Directions for this task: In the entries that follow, find the line containing "Definition set_counts (kvs"; from there, copy every line exactly through the line containing "let '(idx, sum) := st in".

==================================================

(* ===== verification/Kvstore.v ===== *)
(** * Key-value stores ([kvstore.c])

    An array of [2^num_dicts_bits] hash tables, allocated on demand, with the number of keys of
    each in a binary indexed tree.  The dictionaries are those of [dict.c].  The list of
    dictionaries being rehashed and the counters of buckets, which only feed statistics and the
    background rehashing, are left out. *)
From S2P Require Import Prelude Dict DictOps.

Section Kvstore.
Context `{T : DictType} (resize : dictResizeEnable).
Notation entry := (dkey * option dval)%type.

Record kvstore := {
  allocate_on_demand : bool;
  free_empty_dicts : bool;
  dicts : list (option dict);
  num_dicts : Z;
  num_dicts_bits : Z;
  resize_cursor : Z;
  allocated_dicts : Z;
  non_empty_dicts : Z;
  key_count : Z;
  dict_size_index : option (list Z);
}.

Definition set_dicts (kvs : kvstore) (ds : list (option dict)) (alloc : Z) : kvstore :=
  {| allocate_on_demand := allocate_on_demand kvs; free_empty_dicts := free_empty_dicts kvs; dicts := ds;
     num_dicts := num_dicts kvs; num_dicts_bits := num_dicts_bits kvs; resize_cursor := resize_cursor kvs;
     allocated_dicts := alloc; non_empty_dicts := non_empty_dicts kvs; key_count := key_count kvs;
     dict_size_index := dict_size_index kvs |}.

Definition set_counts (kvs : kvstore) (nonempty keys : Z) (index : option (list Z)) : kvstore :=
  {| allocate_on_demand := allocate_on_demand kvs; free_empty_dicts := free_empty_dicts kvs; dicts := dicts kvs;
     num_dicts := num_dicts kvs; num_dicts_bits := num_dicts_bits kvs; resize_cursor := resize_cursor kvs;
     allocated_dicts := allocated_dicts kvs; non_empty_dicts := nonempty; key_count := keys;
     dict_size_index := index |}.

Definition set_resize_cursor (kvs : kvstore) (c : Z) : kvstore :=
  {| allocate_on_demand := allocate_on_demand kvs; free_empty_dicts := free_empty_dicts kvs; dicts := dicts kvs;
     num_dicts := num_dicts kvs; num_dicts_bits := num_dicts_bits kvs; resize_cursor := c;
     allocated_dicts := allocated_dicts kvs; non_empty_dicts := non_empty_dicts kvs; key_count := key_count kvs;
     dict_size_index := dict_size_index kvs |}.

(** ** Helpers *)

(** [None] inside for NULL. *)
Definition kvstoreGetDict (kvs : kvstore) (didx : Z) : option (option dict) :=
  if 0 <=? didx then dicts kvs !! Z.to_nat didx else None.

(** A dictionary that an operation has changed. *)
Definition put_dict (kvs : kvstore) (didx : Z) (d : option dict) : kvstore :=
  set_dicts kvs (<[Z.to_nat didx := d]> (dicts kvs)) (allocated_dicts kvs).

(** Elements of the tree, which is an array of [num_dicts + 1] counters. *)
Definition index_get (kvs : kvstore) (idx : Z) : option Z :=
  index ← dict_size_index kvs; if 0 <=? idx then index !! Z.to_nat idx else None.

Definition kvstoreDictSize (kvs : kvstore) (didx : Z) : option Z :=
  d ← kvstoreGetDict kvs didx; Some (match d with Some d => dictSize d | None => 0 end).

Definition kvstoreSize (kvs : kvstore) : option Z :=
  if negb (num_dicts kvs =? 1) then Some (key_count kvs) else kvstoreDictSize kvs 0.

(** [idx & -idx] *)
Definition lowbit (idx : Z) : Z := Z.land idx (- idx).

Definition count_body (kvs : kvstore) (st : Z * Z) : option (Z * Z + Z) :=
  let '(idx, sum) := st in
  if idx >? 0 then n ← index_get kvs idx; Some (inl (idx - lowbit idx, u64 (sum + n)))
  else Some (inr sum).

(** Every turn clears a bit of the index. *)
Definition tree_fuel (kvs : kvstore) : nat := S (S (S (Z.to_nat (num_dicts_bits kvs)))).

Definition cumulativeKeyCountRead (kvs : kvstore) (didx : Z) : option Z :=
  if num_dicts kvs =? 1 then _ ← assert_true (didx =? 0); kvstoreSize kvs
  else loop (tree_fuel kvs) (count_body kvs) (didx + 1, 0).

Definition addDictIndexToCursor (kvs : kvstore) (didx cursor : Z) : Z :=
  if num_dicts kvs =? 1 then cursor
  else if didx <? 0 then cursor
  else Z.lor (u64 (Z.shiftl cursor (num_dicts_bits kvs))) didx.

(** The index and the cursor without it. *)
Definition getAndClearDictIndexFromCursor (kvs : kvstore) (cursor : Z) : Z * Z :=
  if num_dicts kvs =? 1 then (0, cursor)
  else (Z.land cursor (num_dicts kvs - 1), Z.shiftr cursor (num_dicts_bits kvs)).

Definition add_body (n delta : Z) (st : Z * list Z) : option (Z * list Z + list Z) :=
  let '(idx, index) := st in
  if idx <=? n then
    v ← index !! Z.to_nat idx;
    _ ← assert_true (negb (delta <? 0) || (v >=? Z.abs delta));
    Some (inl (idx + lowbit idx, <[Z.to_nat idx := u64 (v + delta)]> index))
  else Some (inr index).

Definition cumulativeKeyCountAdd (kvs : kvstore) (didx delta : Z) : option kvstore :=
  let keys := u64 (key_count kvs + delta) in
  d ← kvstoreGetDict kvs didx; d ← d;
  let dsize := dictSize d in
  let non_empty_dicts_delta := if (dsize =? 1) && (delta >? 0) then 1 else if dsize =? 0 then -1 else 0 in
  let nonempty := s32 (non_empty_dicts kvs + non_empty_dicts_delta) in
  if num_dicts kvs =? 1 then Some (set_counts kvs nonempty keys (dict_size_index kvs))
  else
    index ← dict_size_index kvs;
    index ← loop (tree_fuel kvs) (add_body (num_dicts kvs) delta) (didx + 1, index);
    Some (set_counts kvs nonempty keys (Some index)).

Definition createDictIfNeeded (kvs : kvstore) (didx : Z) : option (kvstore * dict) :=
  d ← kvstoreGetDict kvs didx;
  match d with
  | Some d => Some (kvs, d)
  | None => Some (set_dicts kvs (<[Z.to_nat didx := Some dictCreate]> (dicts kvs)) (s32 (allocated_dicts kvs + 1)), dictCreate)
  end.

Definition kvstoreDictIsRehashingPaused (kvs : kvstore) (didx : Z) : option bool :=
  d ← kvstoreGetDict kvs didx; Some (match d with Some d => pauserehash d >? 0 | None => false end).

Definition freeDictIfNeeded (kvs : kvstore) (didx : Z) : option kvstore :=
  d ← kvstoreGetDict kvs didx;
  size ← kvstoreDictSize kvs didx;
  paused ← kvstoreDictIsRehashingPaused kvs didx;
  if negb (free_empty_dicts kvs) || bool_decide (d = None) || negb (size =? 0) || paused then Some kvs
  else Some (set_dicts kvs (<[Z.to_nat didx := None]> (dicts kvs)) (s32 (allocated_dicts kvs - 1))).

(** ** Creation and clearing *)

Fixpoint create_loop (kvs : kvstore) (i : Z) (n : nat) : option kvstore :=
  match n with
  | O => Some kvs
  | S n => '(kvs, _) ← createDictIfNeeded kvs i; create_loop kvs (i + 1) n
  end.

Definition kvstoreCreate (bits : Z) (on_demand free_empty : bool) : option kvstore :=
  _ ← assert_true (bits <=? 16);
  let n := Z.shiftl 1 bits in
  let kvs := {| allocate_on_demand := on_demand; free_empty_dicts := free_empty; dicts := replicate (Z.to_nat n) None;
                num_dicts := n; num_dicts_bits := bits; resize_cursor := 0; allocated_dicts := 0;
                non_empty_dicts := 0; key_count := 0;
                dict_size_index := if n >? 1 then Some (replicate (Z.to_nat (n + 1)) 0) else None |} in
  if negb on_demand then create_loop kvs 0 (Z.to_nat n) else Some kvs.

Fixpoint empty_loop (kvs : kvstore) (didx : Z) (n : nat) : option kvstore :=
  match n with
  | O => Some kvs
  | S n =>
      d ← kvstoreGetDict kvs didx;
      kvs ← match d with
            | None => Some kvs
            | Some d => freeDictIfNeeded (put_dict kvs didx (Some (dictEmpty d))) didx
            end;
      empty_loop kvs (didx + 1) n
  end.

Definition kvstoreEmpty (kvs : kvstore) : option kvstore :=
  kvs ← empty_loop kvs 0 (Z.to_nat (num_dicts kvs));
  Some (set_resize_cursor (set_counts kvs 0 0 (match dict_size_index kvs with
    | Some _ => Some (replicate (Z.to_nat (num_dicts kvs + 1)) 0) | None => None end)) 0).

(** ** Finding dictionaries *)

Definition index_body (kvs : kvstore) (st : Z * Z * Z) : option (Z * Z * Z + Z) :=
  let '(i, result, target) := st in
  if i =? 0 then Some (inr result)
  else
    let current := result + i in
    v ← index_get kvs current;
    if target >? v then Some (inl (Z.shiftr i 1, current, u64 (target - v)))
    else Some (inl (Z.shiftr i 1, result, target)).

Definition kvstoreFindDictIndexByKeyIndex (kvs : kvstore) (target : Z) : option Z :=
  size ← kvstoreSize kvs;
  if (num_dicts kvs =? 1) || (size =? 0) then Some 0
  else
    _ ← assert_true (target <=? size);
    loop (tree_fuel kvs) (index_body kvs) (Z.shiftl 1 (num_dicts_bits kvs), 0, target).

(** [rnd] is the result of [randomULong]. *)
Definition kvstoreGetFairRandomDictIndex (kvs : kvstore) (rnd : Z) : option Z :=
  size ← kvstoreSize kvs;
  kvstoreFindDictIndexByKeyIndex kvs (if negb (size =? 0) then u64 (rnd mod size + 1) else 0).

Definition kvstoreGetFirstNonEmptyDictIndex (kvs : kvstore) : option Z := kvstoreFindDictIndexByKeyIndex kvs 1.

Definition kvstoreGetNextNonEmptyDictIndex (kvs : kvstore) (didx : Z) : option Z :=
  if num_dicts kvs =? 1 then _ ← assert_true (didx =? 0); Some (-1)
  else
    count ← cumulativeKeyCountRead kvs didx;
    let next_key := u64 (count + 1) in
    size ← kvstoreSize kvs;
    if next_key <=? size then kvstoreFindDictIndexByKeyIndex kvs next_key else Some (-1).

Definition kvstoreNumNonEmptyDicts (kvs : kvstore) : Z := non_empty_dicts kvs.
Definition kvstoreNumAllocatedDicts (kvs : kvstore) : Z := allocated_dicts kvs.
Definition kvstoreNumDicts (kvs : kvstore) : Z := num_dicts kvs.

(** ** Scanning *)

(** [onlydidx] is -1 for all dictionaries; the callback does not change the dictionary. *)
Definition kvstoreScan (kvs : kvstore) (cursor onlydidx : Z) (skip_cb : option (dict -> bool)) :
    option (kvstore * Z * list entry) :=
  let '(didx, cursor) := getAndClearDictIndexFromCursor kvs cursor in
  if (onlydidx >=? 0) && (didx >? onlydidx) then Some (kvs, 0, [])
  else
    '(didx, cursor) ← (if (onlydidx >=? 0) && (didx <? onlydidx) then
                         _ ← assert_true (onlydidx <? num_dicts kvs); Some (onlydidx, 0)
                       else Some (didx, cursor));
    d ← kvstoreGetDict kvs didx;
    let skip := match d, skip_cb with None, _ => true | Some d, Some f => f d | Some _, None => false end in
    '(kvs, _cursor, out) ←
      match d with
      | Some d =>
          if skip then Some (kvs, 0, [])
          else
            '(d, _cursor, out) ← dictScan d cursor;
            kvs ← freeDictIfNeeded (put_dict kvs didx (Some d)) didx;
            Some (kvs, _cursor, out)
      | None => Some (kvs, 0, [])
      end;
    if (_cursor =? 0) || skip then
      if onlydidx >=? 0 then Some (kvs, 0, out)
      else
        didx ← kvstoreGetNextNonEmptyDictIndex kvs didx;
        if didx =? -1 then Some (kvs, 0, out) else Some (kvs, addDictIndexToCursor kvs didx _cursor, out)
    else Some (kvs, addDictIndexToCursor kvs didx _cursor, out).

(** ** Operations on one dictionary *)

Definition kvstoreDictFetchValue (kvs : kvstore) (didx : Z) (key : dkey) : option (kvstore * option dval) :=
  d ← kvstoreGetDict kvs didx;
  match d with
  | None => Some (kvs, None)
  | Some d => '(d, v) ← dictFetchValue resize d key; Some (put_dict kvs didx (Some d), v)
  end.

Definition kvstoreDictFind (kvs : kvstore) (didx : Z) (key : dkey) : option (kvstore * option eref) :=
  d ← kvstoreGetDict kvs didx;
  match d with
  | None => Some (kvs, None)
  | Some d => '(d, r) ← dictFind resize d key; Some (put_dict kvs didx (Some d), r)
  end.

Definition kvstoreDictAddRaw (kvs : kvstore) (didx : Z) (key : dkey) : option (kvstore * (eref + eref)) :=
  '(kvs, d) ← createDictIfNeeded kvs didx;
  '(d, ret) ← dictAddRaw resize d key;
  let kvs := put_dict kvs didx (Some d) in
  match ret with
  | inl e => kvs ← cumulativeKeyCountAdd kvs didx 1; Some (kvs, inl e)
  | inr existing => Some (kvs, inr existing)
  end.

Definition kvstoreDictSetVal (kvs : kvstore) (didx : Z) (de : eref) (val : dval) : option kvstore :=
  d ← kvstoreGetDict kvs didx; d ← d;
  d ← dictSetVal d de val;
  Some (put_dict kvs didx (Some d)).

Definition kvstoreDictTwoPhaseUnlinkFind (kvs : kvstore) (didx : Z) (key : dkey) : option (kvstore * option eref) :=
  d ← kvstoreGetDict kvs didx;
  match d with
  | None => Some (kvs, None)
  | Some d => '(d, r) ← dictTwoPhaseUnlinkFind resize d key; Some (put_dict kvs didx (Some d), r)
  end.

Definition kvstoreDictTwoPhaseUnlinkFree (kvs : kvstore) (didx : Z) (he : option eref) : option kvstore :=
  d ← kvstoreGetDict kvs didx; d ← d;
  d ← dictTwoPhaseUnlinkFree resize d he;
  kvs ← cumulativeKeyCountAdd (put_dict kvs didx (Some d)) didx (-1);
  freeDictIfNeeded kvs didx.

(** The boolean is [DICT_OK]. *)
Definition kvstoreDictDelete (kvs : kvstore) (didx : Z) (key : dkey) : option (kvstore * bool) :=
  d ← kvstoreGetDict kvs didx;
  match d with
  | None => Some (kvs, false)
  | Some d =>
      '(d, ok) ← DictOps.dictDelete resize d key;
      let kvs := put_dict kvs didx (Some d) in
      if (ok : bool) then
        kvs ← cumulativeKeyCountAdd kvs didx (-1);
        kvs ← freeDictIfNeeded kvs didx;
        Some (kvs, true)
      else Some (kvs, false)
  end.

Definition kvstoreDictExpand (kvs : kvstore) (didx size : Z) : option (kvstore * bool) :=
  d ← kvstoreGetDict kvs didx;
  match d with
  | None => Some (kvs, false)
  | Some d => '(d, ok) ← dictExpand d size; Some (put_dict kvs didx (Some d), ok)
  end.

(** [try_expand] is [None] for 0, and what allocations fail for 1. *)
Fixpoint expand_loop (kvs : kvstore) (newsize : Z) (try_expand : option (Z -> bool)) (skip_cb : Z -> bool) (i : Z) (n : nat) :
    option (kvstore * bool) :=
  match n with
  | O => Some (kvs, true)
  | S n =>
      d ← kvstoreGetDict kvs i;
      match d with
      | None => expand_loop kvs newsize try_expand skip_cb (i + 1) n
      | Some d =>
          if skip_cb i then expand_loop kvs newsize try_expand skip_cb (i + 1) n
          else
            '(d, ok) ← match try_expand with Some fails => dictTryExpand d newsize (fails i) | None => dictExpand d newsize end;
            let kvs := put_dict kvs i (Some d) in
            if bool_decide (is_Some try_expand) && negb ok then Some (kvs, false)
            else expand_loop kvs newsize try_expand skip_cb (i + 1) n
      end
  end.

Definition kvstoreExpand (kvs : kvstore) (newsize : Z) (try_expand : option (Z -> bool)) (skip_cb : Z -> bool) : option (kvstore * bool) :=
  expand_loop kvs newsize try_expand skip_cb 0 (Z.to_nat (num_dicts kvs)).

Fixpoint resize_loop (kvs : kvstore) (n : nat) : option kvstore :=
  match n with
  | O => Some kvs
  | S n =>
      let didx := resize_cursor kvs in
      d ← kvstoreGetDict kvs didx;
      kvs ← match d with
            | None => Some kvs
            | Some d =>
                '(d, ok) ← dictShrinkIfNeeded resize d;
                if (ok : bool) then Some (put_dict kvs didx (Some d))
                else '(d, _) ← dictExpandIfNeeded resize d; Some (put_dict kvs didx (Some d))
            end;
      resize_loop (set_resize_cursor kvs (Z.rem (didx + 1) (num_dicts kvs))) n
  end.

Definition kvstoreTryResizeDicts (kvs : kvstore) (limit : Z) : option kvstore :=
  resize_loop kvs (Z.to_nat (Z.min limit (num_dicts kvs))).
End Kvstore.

==================================================

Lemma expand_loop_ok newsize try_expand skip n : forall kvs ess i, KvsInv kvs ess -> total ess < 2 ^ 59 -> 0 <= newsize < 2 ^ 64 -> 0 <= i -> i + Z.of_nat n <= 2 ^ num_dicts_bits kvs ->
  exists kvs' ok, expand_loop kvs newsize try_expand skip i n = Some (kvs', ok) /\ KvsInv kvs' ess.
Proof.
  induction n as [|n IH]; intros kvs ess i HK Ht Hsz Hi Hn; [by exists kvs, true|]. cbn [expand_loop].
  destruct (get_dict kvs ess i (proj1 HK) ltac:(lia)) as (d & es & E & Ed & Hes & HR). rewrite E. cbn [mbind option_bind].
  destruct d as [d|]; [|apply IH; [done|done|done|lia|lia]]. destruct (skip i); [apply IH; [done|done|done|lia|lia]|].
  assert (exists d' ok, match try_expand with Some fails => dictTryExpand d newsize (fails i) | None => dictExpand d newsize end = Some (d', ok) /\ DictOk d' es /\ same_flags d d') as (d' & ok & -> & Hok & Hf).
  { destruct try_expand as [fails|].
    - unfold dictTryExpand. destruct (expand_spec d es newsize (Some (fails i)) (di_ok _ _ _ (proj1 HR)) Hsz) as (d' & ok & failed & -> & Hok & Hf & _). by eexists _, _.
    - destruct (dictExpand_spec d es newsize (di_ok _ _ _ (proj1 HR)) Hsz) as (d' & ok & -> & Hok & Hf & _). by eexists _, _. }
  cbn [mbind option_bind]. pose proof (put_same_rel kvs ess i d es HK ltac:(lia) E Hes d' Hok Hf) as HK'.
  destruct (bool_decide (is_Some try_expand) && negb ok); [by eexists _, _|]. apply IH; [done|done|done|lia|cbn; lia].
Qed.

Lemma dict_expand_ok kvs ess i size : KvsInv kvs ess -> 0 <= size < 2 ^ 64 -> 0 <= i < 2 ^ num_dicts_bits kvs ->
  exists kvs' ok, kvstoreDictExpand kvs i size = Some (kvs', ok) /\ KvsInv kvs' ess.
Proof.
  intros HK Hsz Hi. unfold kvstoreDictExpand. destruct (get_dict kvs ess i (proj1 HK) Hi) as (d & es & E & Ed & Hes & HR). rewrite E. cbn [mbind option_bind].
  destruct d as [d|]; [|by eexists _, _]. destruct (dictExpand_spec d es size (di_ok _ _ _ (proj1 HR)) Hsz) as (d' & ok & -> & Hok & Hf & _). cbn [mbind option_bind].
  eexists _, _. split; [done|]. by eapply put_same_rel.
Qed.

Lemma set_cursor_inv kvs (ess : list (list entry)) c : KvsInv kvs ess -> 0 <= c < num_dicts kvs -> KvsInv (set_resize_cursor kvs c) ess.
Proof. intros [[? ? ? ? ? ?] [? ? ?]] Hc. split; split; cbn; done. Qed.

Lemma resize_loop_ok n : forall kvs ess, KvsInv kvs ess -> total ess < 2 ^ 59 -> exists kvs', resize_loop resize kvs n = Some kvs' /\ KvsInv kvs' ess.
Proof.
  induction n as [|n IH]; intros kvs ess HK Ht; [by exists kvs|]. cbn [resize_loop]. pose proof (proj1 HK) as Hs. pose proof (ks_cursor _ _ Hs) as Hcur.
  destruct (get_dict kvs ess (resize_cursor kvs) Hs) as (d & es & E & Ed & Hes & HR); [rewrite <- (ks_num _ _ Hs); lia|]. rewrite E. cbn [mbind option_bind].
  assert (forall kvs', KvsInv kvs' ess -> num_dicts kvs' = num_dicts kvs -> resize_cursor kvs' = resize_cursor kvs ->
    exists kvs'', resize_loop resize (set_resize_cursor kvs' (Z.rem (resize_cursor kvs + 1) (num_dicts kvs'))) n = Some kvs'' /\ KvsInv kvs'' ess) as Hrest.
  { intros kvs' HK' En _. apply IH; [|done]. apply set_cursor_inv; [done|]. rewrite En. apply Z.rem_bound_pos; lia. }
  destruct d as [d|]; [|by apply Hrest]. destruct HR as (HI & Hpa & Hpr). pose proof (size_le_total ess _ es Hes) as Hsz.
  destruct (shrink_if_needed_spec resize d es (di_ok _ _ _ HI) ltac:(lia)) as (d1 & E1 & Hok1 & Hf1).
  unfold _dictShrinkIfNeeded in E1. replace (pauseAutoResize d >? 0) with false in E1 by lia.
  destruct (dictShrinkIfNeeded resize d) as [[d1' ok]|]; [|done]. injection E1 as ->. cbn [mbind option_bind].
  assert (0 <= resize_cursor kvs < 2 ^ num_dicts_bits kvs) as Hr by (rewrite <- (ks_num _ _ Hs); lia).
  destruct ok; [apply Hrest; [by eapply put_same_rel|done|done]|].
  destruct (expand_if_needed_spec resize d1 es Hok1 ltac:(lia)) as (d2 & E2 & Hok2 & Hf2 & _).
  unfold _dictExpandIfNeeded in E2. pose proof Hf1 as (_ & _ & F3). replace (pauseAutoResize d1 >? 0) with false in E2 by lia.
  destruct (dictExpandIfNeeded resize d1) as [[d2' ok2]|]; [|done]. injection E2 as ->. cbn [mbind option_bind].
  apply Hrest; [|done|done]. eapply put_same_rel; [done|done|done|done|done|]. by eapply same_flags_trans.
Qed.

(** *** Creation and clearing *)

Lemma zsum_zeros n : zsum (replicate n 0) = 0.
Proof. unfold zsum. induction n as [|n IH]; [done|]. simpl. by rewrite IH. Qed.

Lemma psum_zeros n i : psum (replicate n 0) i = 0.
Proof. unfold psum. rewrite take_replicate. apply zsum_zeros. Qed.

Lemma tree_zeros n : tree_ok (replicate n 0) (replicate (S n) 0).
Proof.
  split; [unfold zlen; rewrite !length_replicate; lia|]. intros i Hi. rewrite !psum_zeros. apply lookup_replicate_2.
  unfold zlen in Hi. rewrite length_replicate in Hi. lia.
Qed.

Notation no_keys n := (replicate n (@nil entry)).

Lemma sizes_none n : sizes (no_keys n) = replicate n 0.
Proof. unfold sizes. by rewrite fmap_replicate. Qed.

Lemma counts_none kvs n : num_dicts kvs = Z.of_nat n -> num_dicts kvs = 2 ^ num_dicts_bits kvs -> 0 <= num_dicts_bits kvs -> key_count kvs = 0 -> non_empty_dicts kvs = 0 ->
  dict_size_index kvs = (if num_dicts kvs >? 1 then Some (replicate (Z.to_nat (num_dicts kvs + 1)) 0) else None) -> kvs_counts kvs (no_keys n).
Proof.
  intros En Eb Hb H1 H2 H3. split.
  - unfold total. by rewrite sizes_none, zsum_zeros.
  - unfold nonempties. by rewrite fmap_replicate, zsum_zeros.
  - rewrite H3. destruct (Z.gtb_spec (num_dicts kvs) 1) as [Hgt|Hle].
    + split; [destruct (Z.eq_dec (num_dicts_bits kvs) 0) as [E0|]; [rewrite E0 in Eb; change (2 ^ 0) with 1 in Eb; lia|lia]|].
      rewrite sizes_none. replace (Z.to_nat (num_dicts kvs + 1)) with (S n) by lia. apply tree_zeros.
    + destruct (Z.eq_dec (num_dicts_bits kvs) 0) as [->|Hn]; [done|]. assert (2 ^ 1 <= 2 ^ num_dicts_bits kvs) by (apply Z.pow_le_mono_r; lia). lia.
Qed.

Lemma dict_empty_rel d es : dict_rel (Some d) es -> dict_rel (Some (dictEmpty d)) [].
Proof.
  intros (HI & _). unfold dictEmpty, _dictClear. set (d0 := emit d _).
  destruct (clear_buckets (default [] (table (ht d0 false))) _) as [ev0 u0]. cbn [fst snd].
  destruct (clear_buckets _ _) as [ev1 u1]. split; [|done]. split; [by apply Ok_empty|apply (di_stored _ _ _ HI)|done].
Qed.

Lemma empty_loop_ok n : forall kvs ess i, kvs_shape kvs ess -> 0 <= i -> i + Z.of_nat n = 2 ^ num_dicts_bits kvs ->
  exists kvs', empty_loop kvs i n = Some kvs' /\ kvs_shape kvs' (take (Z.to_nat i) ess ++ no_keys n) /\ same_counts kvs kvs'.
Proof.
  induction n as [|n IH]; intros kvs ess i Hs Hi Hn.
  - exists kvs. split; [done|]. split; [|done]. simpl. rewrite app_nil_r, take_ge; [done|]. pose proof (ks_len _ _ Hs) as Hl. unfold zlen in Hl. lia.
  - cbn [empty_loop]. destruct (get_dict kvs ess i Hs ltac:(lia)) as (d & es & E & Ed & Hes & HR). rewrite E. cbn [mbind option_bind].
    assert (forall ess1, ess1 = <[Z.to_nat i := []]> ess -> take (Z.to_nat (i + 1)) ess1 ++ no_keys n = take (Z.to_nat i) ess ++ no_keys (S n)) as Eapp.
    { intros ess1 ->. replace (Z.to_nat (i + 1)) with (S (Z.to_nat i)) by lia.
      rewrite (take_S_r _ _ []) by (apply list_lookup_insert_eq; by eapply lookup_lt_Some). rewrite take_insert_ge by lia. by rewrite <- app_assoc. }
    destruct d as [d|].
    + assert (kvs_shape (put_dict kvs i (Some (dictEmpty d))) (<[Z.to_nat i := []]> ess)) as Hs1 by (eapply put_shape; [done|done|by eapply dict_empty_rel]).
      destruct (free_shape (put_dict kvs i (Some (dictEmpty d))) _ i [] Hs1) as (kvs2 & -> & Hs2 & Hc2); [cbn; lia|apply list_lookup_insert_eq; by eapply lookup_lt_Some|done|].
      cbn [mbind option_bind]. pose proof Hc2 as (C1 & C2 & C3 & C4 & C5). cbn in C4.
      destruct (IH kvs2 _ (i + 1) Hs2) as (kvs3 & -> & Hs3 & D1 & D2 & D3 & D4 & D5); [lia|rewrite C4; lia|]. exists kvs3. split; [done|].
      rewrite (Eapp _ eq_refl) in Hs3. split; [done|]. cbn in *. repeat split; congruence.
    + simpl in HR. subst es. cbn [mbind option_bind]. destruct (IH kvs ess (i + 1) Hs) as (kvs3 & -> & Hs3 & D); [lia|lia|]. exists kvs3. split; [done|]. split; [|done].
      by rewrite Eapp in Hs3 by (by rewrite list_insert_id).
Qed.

==================================================

Answer:
Definition set_counts (kvs : kvstore) (nonempty keys : Z) (index : option (list Z)) : kvstore :=
  {| allocate_on_demand := allocate_on_demand kvs; free_empty_dicts := free_empty_dicts kvs; dicts := dicts kvs;
     num_dicts := num_dicts kvs; num_dicts_bits := num_dicts_bits kvs; resize_cursor := resize_cursor kvs;
     allocated_dicts := allocated_dicts kvs; non_empty_dicts := nonempty; key_count := keys;
     dict_size_index := index |}.

Definition set_resize_cursor (kvs : kvstore) (c : Z) : kvstore :=
  {| allocate_on_demand := allocate_on_demand kvs; free_empty_dicts := free_empty_dicts kvs; dicts := dicts kvs;
     num_dicts := num_dicts kvs; num_dicts_bits := num_dicts_bits kvs; resize_cursor := c;
     allocated_dicts := allocated_dicts kvs; non_empty_dicts := non_empty_dicts kvs; key_count := key_count kvs;
     dict_size_index := dict_size_index kvs |}.

(** ** Helpers *)

(** [None] inside for NULL. *)
Definition kvstoreGetDict (kvs : kvstore) (didx : Z) : option (option dict) :=
  if 0 <=? didx then dicts kvs !! Z.to_nat didx else None.

(** A dictionary that an operation has changed. *)
Definition put_dict (kvs : kvstore) (didx : Z) (d : option dict) : kvstore :=
  set_dicts kvs (<[Z.to_nat didx := d]> (dicts kvs)) (allocated_dicts kvs).

(** Elements of the tree, which is an array of [num_dicts + 1] counters. *)
Definition index_get (kvs : kvstore) (idx : Z) : option Z :=
  index ← dict_size_index kvs; if 0 <=? idx then index !! Z.to_nat idx else None.

Definition kvstoreDictSize (kvs : kvstore) (didx : Z) : option Z :=
  d ← kvstoreGetDict kvs didx; Some (match d with Some d => dictSize d | None => 0 end).

Definition kvstoreSize (kvs : kvstore) : option Z :=
  if negb (num_dicts kvs =? 1) then Some (key_count kvs) else kvstoreDictSize kvs 0.

(** [idx & -idx] *)
Definition lowbit (idx : Z) : Z := Z.land idx (- idx).

Definition count_body (kvs : kvstore) (st : Z * Z) : option (Z * Z + Z) :=
  let '(idx, sum) := st in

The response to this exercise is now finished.